*** Opening Record excerpts ***
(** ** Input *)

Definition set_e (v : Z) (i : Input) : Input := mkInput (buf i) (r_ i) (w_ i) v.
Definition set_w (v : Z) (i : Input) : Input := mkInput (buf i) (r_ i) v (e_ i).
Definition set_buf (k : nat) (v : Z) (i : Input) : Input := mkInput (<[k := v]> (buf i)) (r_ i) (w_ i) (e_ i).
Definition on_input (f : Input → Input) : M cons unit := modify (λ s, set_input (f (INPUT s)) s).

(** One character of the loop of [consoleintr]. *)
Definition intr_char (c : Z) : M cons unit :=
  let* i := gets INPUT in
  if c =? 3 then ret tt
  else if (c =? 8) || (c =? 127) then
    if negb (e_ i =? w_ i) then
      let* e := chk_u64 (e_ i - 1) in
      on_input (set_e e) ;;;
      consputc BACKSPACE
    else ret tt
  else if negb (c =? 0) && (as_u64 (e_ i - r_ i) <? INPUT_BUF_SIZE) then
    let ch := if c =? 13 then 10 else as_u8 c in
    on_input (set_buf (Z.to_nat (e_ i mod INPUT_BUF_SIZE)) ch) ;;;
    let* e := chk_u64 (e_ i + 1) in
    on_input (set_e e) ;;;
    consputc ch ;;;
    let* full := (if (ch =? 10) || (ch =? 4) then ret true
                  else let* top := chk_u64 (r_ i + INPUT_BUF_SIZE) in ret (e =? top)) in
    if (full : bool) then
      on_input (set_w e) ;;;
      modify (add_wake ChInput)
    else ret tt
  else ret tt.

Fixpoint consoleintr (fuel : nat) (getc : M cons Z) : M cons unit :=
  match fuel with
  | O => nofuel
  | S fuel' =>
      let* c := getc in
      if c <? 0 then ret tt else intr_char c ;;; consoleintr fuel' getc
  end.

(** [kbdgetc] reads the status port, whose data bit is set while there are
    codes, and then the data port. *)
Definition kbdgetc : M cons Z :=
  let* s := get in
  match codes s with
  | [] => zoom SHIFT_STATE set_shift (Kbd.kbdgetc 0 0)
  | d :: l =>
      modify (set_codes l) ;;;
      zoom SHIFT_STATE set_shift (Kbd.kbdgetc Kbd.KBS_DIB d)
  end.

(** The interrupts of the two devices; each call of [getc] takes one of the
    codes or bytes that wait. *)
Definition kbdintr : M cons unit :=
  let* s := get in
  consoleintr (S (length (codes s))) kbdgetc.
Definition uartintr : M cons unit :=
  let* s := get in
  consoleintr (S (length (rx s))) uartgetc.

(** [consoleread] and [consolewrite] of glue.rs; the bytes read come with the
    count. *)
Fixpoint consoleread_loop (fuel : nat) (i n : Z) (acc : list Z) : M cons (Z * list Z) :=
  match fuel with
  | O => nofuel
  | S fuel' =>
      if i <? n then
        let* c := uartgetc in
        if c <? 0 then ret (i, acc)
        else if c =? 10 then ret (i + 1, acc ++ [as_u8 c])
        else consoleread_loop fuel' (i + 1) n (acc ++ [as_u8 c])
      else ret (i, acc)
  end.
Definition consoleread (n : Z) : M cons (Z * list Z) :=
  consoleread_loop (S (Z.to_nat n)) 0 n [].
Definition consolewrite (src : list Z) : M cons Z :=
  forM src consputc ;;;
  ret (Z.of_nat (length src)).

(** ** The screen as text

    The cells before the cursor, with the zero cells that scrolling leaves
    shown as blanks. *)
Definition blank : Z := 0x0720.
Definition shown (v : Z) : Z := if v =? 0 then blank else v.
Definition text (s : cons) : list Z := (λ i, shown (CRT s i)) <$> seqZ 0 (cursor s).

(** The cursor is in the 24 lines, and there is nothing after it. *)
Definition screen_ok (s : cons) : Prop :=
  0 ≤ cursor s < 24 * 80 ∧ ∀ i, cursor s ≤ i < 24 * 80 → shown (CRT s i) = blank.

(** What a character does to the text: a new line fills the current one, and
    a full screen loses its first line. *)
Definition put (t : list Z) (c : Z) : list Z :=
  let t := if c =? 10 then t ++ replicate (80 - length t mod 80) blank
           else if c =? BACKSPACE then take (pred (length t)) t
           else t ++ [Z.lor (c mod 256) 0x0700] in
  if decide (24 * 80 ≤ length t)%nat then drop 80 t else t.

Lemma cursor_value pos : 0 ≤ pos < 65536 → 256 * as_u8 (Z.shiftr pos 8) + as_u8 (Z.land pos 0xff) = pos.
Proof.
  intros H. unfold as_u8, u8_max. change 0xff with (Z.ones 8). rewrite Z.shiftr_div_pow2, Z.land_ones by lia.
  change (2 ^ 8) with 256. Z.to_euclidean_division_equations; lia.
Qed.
*** Closing Record excerpts ***
*** Opening Record excerpts ***
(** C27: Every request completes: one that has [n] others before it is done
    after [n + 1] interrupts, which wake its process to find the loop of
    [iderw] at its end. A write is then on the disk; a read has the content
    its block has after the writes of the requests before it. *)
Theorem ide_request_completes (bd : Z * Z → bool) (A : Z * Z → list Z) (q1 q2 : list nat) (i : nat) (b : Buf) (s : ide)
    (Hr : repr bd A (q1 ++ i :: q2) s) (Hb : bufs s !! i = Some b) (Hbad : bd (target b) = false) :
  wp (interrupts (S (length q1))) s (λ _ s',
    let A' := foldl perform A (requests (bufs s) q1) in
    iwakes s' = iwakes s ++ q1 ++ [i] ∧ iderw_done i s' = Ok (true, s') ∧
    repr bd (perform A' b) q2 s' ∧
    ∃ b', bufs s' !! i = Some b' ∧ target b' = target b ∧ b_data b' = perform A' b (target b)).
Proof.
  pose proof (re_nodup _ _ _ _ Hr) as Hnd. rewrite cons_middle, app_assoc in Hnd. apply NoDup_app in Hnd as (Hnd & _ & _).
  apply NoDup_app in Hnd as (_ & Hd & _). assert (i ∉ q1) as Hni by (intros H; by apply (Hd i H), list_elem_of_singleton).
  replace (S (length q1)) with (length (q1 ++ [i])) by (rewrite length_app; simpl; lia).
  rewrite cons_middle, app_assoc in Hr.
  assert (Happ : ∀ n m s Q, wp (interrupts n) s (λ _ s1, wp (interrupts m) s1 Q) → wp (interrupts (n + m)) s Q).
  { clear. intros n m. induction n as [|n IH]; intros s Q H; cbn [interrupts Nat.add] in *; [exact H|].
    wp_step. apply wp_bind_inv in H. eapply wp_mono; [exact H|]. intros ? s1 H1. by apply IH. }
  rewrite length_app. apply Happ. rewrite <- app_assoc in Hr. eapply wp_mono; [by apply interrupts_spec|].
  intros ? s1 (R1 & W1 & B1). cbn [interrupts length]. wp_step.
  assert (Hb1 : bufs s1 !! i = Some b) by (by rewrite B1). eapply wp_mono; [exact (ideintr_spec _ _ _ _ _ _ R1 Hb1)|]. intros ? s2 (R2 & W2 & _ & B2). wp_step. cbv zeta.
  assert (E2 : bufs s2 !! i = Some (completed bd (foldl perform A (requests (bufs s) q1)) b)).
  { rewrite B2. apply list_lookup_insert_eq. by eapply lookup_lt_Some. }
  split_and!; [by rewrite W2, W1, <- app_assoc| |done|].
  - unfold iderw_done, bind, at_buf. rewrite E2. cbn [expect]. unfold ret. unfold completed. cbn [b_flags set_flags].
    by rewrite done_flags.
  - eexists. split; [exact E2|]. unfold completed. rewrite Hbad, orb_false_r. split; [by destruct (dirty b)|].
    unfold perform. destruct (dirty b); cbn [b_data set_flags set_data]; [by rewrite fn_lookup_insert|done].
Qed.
*** Closing Record excerpts ***
*** Opening Record excerpts ***
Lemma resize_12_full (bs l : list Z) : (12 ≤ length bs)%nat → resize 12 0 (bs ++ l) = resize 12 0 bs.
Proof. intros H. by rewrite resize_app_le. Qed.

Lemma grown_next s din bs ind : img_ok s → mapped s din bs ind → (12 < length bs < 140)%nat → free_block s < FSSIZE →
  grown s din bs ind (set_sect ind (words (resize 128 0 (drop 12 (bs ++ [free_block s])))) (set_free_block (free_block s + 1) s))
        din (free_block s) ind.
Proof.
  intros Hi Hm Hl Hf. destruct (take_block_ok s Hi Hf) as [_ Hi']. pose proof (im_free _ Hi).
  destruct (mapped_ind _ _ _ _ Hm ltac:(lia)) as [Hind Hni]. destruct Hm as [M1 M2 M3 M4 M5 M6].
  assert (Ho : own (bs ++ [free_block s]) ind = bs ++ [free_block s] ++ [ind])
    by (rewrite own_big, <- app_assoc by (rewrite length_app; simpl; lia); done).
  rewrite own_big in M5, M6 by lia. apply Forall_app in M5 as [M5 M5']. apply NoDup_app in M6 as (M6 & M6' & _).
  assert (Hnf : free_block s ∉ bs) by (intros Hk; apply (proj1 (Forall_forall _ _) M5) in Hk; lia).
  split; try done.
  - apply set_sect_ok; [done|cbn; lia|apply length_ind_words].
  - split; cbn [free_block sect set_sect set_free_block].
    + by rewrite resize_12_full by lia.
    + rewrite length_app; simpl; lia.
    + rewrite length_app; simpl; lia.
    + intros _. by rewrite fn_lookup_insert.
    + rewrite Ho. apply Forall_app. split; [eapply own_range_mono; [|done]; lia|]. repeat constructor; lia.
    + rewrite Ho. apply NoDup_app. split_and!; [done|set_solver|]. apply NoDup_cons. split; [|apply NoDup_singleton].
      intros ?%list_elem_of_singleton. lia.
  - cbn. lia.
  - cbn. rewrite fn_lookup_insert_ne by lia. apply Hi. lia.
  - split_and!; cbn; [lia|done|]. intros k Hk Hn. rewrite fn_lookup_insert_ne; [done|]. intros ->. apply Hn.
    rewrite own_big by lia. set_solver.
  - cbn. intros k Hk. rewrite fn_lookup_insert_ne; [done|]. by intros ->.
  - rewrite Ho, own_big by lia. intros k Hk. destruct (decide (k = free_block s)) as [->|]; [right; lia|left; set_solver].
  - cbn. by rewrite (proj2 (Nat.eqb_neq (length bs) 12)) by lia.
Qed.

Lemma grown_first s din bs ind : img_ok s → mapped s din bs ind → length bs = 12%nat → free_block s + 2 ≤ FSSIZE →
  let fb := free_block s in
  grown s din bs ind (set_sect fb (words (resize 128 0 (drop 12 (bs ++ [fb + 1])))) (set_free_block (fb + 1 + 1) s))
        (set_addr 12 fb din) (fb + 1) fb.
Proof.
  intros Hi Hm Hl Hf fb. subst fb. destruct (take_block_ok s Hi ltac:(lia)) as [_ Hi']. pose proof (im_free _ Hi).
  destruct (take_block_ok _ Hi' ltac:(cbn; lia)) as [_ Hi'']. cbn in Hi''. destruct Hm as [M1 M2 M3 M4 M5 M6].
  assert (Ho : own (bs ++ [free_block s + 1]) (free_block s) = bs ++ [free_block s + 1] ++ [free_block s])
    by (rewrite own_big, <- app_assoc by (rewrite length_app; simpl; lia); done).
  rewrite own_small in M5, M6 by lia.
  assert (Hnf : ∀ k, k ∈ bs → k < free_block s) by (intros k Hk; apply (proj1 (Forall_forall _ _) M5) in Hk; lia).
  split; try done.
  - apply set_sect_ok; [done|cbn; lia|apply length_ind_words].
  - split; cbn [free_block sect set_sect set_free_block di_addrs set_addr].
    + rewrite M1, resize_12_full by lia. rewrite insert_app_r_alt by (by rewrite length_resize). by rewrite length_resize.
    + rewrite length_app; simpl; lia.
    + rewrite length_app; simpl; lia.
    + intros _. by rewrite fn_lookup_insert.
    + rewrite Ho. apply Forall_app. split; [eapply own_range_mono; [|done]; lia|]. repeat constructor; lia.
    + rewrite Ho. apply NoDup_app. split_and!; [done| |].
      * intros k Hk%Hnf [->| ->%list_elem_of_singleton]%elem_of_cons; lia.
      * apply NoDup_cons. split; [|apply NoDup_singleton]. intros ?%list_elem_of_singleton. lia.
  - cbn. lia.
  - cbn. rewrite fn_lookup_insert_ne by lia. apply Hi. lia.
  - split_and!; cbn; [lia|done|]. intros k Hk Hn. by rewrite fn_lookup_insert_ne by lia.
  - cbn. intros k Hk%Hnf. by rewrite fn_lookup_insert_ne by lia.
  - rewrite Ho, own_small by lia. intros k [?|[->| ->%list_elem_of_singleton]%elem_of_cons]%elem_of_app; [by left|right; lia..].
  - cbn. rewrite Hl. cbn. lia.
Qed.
*** Closing Record excerpts ***
§ **What is expected**: Work out how many lines in the records above contain the word "FSSIZE", and reply with that number alone.

§ **Result**: 2